I read an interesting article about the electrification of Europe namely how the big manufacturing groups are retooling their factories to produce more electric vehicles.
Firstly, there was an announcement by Contemporary Amperex Technology (CATL), a major battery supplier in China, who are building a factory near Erfurt in Germany to satisfy orders from companies such as BMW. Erfurt is part way between Frankfurt and Leipzig and in the middle of the automotive centres of the unified country. BMW has committed to buying $4.7B worth of batteries for its new models.
The European manufacturing groups have to dramatically increase their output of electric cars over the next few years otherwise the Chinese manufacturers will out perform them. BMW have four factories in Germany that will need batteries delivered to production lines as more electric models are built as the diesel ones are being phased out.

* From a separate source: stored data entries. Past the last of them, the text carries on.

(** What [get_sheet_info] says of a sheet.  A sheet without used range is
    reported as empty, with no cell and no row.  For a sheet with a used
    range the counts are the end less the start plus one, by rows and by
    columns.  When such a count is not negative it is the number of rows,
    or of cells per row, that [get_cell_range] returns for that range; when
    the range ends before it starts the count is negative, or 0, and
    [get_cell_range] returns no row, or rows without cells. *)
Theorem get_sheet_info_counts_the_grid
    (filePath : string) (sheetName : option string) (parsed : list string)
    (resolvedPath : string) (workbook : WorkBook WorkSheet) (worksheet : WorkSheet) :
  validateFilePath WorkSheet out filePath = Return resolvedPath ->
  readFile out resolvedPath = Return workbook ->
  getWorksheet WorkSheet workbook sheetName = Return worksheet ->
  let totalSheets := VNum (Num (Z.of_nat (length (SheetNames workbook)))) in
  (ref out worksheet = None \/ ref out worksheet = Some "" ->
   fst (get_sheet_info WorkSheet out filePath sheetName parsed)
   = Content (VObj [ ("sheetName", VStr (targetSheetOf WorkSheet workbook sheetName));
                     ("usedRange", VStr "empty"); ("startCell", VStr "N/A");
                     ("endCell", VStr "N/A"); ("rowCount", VNum (Num 0));
                     ("columnCount", VNum (Num 0)); ("totalSheets", totalSheets) ]))
  /\ (forall range rangeObj,
        ref out worksheet = Some range -> range <> "" ->
        decode_range out range = Return rangeObj ->
        exists info data rowCount columnCount,
          fst (get_sheet_info WorkSheet out filePath sheetName parsed) = Content info
          /\ fieldOf "usedRange" info = VStr range
          /\ fieldOf "rowCount" info = VNum (Num rowCount)
          /\ fieldOf "columnCount" info = VNum (Num columnCount)
          /\ rowCount = (e_r rangeObj - s_r rangeObj + 1)%Z
          /\ columnCount = (e_c rangeObj - s_c rangeObj + 1)%Z
          /\ fst (get_cell_range WorkSheet out filePath sheetName range parsed)
             = Content (VObj [ ("range", VStr range); ("data", VArr data) ])
          /\ Z.of_nat (length data) = Z.max 0 rowCount
          /\ Forall (fun row => exists cells,
                       row = VArr cells
                       /\ Z.of_nat (length cells) = Z.max 0 columnCount) data
          /\ ((0 <= rowCount)%Z -> Z.of_nat (length data) = rowCount)
          /\ ((rowCount <= 0)%Z -> data = [])
          /\ ((0 <= columnCount)%Z ->
              Forall (fun row => exists cells,
                        row = VArr cells /\ Z.of_nat (length cells) = columnCount) data)).
Proof.
  intros Hv Hr Hw. cbv zeta. split.
  - intros Href. unfold get_sheet_info, tool, andThen, lift, XLSX_readFile.
    rewrite Hv, Hr, Hw. destruct Href as [-> | ->]; reflexivity.
  - intros range rangeObj Href Hne Hd.
    unfold get_sheet_info, get_cell_range, tool, andThen, lift, XLSX_readFile.
    rewrite Hv, Hr, Hw, Href, Hd. apply String.eqb_neq in Hne. rewrite Hne.
    eexists. eexists. eexists. eexists. split; [reflexivity |].
    split; [cbn; unfold textOr; now rewrite Hne |].
    split; [reflexivity |]. split; [reflexivity |]. split; [reflexivity |].
    split; [reflexivity |]. split; [reflexivity |].
    assert (forall columns,
              Forall (fun row => exists cells,
                        row = VArr cells
                        /\ length cells
                           = Z.to_nat (e_c rangeObj - s_c rangeObj + 1))
                (map (fun row => VArr (map (cellOr_null WorkSheet out worksheet row)
                                         (upTo (s_c rangeObj) (e_c rangeObj))))
                   columns)) as Hcells.
    { intros columns. apply Forall_forall. intros row Hin.
      apply in_map_iff in Hin as [r [<- _]].
      eexists. split; [reflexivity |]. now rewrite length_map, length_upTo. }
    split; [rewrite length_map, length_upTo; lia |].
    split.
    { eapply Forall_impl; [| apply Hcells].
      intros row [cells [-> L]]. exists cells. split; [reflexivity | lia]. }
    split; [intros H; rewrite length_map, length_upTo; lia |].
    split.
    { intros H. unfold upTo.
      replace (Z.to_nat (e_r rangeObj - s_r rangeObj + 1)) with 0 by lia.
      reflexivity. }
    intros H. eapply Forall_impl; [| apply Hcells].
    intros row [cells [-> L]]. exists cells. split; [reflexivity | lia].
Qed.

End Sheets.

(** A sheet whose used range is two rows of three columns: the counts are
    2 and 3, and so are the rows and the cells that [get_cell_range]
    returns. *)
Lemma get_sheet_info_example :
  exists info data rowCount columnCount,
    fst (get_sheet_info unit Samples.usedOutside "a.csv" None []) = Content info
    /\ fieldOf "usedRange" info = VStr "A1:C2"
    /\ fieldOf "rowCount" info = VNum (Num rowCount)
    /\ fieldOf "columnCount" info = VNum (Num columnCount)
    /\ rowCount = 2%Z
    /\ columnCount = 3%Z
    /\ fst (get_cell_range unit Samples.usedOutside "a.csv" None "A1:C2" [])
       = Content (VObj [ ("range", VStr "A1:C2"); ("data", VArr data) ])
    /\ Z.of_nat (length data) = rowCount
    /\ Forall (fun row => exists cells,
                 row = VArr cells /\ Z.of_nat (length cells) = columnCount) data.
Proof.
  destruct (proj2 (get_sheet_info_counts_the_grid unit Samples.usedOutside "a.csv" None []
                     "a.csv" (mkWorkBook unit ["Sheet1"] (fun _ => tt)) tt
                     eq_refl eq_refl eq_refl)
              "A1:C2" (mkRange 0 0 1 2) eq_refl
              (fun H => eq_ind "A1:C2" (fun t => match t with
                                                | EmptyString => False
                                                | String _ _ => True
                                                end) I "" H)
              eq_refl)
    as [info [data [rowCount [columnCount
         [E [U [R [C [Hr [Hc [G [_ [_ [Lr [_ Lc]]]]]]]]]]]]]]].
  exists info, data, rowCount, columnCount.
  split; [exact E |]. split; [exact U |]. split; [exact R |]. split; [exact C |].
  split; [exact Hr |]. split; [exact Hc |]. split; [exact G |].
  split; [apply Lr; rewrite Hr; discriminate | apply Lc; rewrite Hc; discriminate].
Defined.

(** A range that ends before it starts: the row count is negative and
    [get_cell_range] returns no row. *)
Example reversed_range :
  fieldOf "rowCount"
    (match fst (get_sheet_info unit Samples.reversedOutside "a.csv" None []) with
     | Content info => info
     | IsError _ => VUndefined
     end)
  = VNum (Num (-1))
  /\ fst (get_cell_range unit Samples.reversedOutside "a.csv" None "A4:A2" [])
     = Content (VObj [ ("range", VStr "A4:A2"); ("data", VArr []) ]).
Proof. split; reflexivity. Qed.

End MoreFacts.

That doesn’t count the factories that build Mini or Rolls-Royce vehicles.
The VW Group has fourteen factories in Europe and the Renault-Nissan partnership has another ten. Daimler has a further eight plants with the PSA Group another five. That’s over forty manufacturing plants with the big industry players and there are at least another ten plants for smaller manufacturers, component manufacturers or contract builders who will also require batteries for their production lines.

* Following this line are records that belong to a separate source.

Lemma ddel_length k d : (length (ddel k d) <= length d)%nat.
Proof.
  induction d as [|[k0 v0] d IH]; simpl; [lia|].
  destruct (decide (k = k0)); simpl; lia.
Qed.

Lemma ddel_length_lt k d : is_Some (dget k d) -> (length (ddel k d) < length d)%nat.
Proof.
  intros [v Hv]. induction d as [|[k0 v0] d IH]; simpl in *; [done|].
  destruct (decide (k = k0)); simpl.
  - pose proof (ddel_length k d). lia.
  - specialize (IH Hv). lia.
Qed.

Lemma dset_length_le k v d : (length (dset k v d) <= S (length d))%nat.
Proof.
  induction d as [|[k0 v0] d IH]; simpl; [lia|].
  destruct (decide (k = k0)); simpl; lia.
Qed.

Lemma ddel_id k d : dget k d = None -> ddel k d = d.
Proof.
  induction d as [|[k0 v0] d IH]; simpl; [done|].
  destruct (decide (k = k0)); simpl; [done|]. intros. by rewrite IH.
Qed.

Lemma dset_fresh k v d : dget k d = None -> dset k v d = d ++ [(k, v)].
Proof.
  induction d as [|[k0 v0] d IH]; simpl; [done|].
  destruct (decide (k = k0)); [done|]. intros. by rewrite IH.
Qed.

Lemma ddel_dset k v d : ddel k (dset k v d) = ddel k d.
Proof.
  induction d as [|[k0 v0] d IH]; simpl; [by rewrite decide_True|].
  destruct (decide (k = k0)) as [->|]; simpl; [by rewrite decide_True|].
  by rewrite decide_False, IH.
Qed.

(** A dictionary comprehension over distinct keys is the list of its items. *)
Lemma fold_dset_fresh {B} (f : B -> K) (g : B -> V) (l : list B) d :
  NoDup (dkeys d ++ map f l) ->
  fold_left (fun d b => dset (f b) (g b) d) l d = d ++ map (fun b => (f b, g b)) l.
Proof.
  revert d. induction l as [|b l IH]; intros d; simpl; [by rewrite !app_nil_r|].
  intros Hnd. pose proof Hnd as (_ & Hdis & _)%NoDup_app.
  rewrite dset_fresh.
  - rewrite IH; [by rewrite <- app_assoc|].
    unfold dkeys in *. rewrite map_app, <- app_assoc. exact Hnd.
  - apply dget_None_keys. intros Hin. apply (Hdis _ Hin). set_solver.
Qed.
End dict_facts.

#[export] Hint Resolve dset_wf ddel_wf dget_dset_eq dget_ddel_eq : py.
#[export] Hint Rewrite @dget_dset_eq @dget_ddel_eq : py.

(** ** Lists *)

Section list_facts.
Context {A : Type} `{EqDecision A}.
Implicit Types (x : A) (l : list A).

Lemma mem_true x l : mem x l = true <-> x ∈ l.
Proof. apply bool_decide_eq_true. Qed.

Lemma mem_false x l : mem x l = false <-> x ∉ l.
Proof. apply bool_decide_eq_false. Qed.

Lemma index_of_lookup x l n : index_of x l = Some n -> l !! n = Some x.
Proof.
  revert n. induction l as [|y l IH]; intros n; simpl; [done|].
  destruct (decide (x = y)) as [->|]; intros; simplify_eq/=; [done|].
  destruct (index_of x l) as [m|]; simplify_eq/=. by apply IH.
Qed.

Lemma index_of_lt x l n : index_of x l = Some n -> (n < length l)%nat.
Proof. intros H%index_of_lookup. by apply lookup_lt_Some in H. Qed.

Lemma index_of_None x l : index_of x l = None <-> x ∉ l.
Proof.
  induction l as [|y l IH]; simpl; [set_solver|].
  destruct (decide (x = y)) as [->|]; [set_solver|].
  rewrite fmap_None, IH. set_solver.
Qed.

Lemma index_of_Some x l : x ∈ l -> exists n, index_of x l = Some n.
Proof.
  intros Hin. destruct (index_of x l) eqn:E; [eauto|].
  by apply index_of_None in E.
Qed.

Lemma remove_first_subset x y l : y ∈ remove_first x l -> y ∈ l.
Proof.
  induction l as [|z l IH]; simpl; [done|].
  destruct (decide (x = z)); set_solver.
Qed.

Lemma remove_first_ne x y l : y <> x -> y ∈ remove_first x l <-> y ∈ l.
Proof.
  intros Hne. induction l as [|z l IH]; simpl; [done|].
  destruct (decide (x = z)); set_solver.
Qed.

Lemma remove_first_Permutation x l : x ∈ l -> l ≡ₚ x :: remove_first x l.
Proof.
  induction l as [|z l IH]; simpl; [set_solver|].
  destruct (decide (x = z)) as [->|]; [done|].
  intros [->|Hin]%elem_of_cons; [done|].
  rewrite (IH Hin) at 1. constructor.
Qed.
End list_facts.

#[export] Hint Resolve index_of_lookup index_of_lt remove_first_subset : py.

Lemma last_n_length {A} n (l : list A) :
  (0 < n)%nat -> length (last_n n l) = Nat.min n (length l).
Proof.
  intros Hn. unfold last_n. destruct (Nat.eqb_spec n 0); [lia|].
  rewrite length_drop. lia.
Qed.

Lemma last_n_suffix {A} n (l : list A) : exists p, l = p ++ last_n n l.
Proof.
  unfold last_n. destruct (Nat.eqb n 0); [by exists []|].
  exists (take (length l - n) l). by rewrite take_drop.
Qed.

Lemma last_n_app {A} n (l : list A) x :
  (0 < n)%nat -> (n <= length l + 1)%nat ->
  last_n n (l ++ [x]) = drop (length l + 1 - n) l ++ [x].
Proof.
  intros Hn Hle. unfold last_n. destruct (Nat.eqb_spec n 0); [lia|].
  rewrite length_app; simpl. by rewrite drop_app_le by lia.
Qed.

Lemma filter_length_all {A} (f : A -> bool) (l : list A) :
  (length l <= length (List.filter f l))%nat <-> forall x, x ∈ l -> f x = true.
Proof.
  induction l as [|a l IH]; simpl; [split; [set_solver|lia]|].
  pose proof (List.filter_length_le f l) as Hle.
  destruct (f a) eqn:E; simpl.
  - rewrite <- Nat.succ_le_mono, IH. set_solver.
  - split; [lia|]. intros H. specialize (H a). rewrite E in H. set_solver.
Qed.

Lemma filter_all_id {A} (f : A -> bool) (l : list A) :
  (forall x, x ∈ l -> f x = true) -> List.filter f l = l.
Proof.
  induction l as [|a l IH]; simpl; [done|]. intros H.
  rewrite (H a) by set_solver. rewrite IH; [done|set_solver].
Qed.

Lemma forallb_spec {A} (f : A -> bool) (l : list A) :
  forallb f l = true <-> forall x, x ∈ l -> f x = true.
Proof.
  rewrite forallb_forall. split; intros H x Hx; apply H; by apply list_elem_of_In.
Qed.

The big concern then, is the availability of the raw materials that go into making all those batteries. Today, Lithium-ion is the preferred choice, however good quality lithium is available in far less quantities than oil. If over fifty factories start to demand supplies, then the demand for lithium will increase. The US Geological Survey estimates that there are 12 billion kgs of lithium buried across the globe, so with an estimated 65kg per vehicle, that means 190 million vehicles until the world is empty!

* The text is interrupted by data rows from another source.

Lemma final_order_topological stages d o :
  NoDup (stage_ids stages) ->
  kahn_inv stages d [] o -> length o = length stages -> topological stages o.
Proof.
  intros Hnd Hinv Hlen. split; [|apply Hinv].
  pose proof (ki_nodup _ _ _ _ Hinv) as Hndo. rewrite app_nil_r in Hndo.
  apply submseteq_length_Permutation.
  - apply NoDup_submseteq; [done|]. intros x Hx.
    apply (ki_ids _ _ _ _ Hinv). by rewrite app_nil_r.
  - unfold stage_ids. rewrite length_map. lia.
Qed.

Lemma schema_from_dict_nodup data w :
  schema_from_dict data = Ret w -> NoDup (stage_ids (ws_stages w)).
Proof.
  unfold schema_from_dict. destruct (rw_stages data) as [raws|]; [|done].
  destruct (parse_stages 0 raws) as [stages|e]; [|done].
  destruct (first_duplicate [] stages) eqn:E; intros; simplify_eq/=.
  apply (first_duplicate_None [] stages E). constructor.
Qed.

Lemma build_dag_order_topological w o :
  NoDup (stage_ids (ws_stages w)) -> build_dag_order w = Ret o -> topological (ws_stages w) o.
Proof.
  intros Hnd. destruct (kahn_order_inv (ws_stages w) Hnd) as (d & o' & Ho & Hinv).
  unfold build_dag_order. rewrite Ho, n_stage_ids_nodup by done.
  destruct (Nat.eqb_spec (length o') (length (ws_stages w))) as [Hlen|]; [|done].
  intros [= <-]. by eapply final_order_topological.
Qed.

Lemma emitted_all_length stages d o :
  NoDup (stage_ids stages) -> kahn_inv stages d [] o ->
  (forall x, x ∈ stage_ids stages -> x ∈ o) -> length o = length stages.
Proof.
  intros Hnd Hinv Hall. pose proof (ki_nodup _ _ _ _ Hinv) as Hndo. rewrite app_nil_r in Hndo.
  transitivity (length (stage_ids stages)); [|apply length_map].
  apply Permutation_length, NoDup_Permutation; [done..|]. intros x. split; [|apply Hall].
  intros Hx. apply (ki_ids _ _ _ _ Hinv). by rewrite app_nil_r.
Qed.

(** A topological order forces every stage through the algorithm. *)
Lemma topological_all_emitted stages d o o' :
  NoDup (stage_ids stages) ->
  kahn_inv stages d [] o -> topological stages o' ->
  forall o1 o2, o' = o1 ++ o2 -> forall x, x ∈ o1 -> x ∈ o.
Proof.
  intros Hnd Hinv [Hperm Hfirst] o1.
  induction o1 as [|y o1 IH] using rev_ind; intros o2 Heq x; [set_solver|].
  rewrite <- app_assoc in Heq. specialize (IH _ Heq).
  rewrite elem_of_app, list_elem_of_singleton. intros [Hx| ->]; [by apply IH|].
  assert (y ∈ stage_ids stages) as Hy.
  { rewrite <- Hperm, Heq, !elem_of_app, list_elem_of_singleton. auto. }
  apply stage_ids_In in Hy as (s & Hs & <-).
  assert (sn_id s ∈ o ++ []) as H; [|by rewrite app_nil_r in H].
  apply (ki_ready _ _ _ _ Hinv); [done|].
  apply Nat.le_antisymm; [apply done_deps_le|].
  unfold done_deps. apply filter_length_all. intros dep Hdep.
  apply mem_true, IH. by eapply Hfirst.
Qed.

(** C5: a workflow that was parsed has distinct stage ids, and on it
    [build_dag_order] either returns an order of all its stages in which every
    dependency precedes its dependents, or reports a schema error, and then no
    such order exists. *)
Theorem build_dag_order_correct (data : RawWorkflow) (w : WorkflowSchema) :
  schema_from_dict data = Ret w ->
  match build_dag_order w with
  | Ret o => topological (ws_stages w) o
  | Raise e => exn_cls e = WorkflowSchemaError /\ forall o, ~ topological (ws_stages w) o
  end.
Proof.
  intros Hnd%schema_from_dict_nodup.
  destruct (kahn_order_inv (ws_stages w) Hnd) as (d & o & Ho & Hinv).
  unfold build_dag_order. rewrite Ho, n_stage_ids_nodup by done.
  destruct (Nat.eqb_spec (length o) (length (ws_stages w))) as [Hlen|Hlen].
  - by eapply final_order_topological.
  - split; [done|]. intros o' Htopo. apply Hlen.
    eapply emitted_all_length; [done..|]. intros x Hx.
    eapply (topological_all_emitted _ _ _ _ Hnd Hinv Htopo o' []); [by rewrite app_nil_r|].
    by rewrite (proj1 Htopo).
Qed.

(** Three stages, the middle one depending on the other two. *)
Definition diamond : RawWorkflow :=
  let stage i deps :=
    mkRawStage (Some i) None None None None (Some deps) None None None None None None None
      None None None None in
  mkRawWorkflow (Some "w") None None (Some [stage 2 [1; 3]; stage 1 []; stage 3 [1]]) None.

Lemma build_dag_order_correct_witness :
  exists w, schema_from_dict diamond = Ret w /\
    build_dag_order w = Ret [1; 3; 2] /\ topological (ws_stages w) [1; 3; 2].
Proof.
  eexists. split; [reflexivity|]. split; [vm_compute; reflexivity|].
  exact (build_dag_order_correct diamond _ eq_refl).
Defined.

Combine that demand with China, Japan and the US, and it won’t take too long to exhaust the reserves of lithium available. Australia has already opened a recycling plant to get lithium out of old batteries because engineers are already concerned about the volume being used! The bigger concern might be with Cobalt and Nickel, two other metals that are required for electric vehicles and are also in finite supplies. Perhaps Ultracaps really are the future of power storage.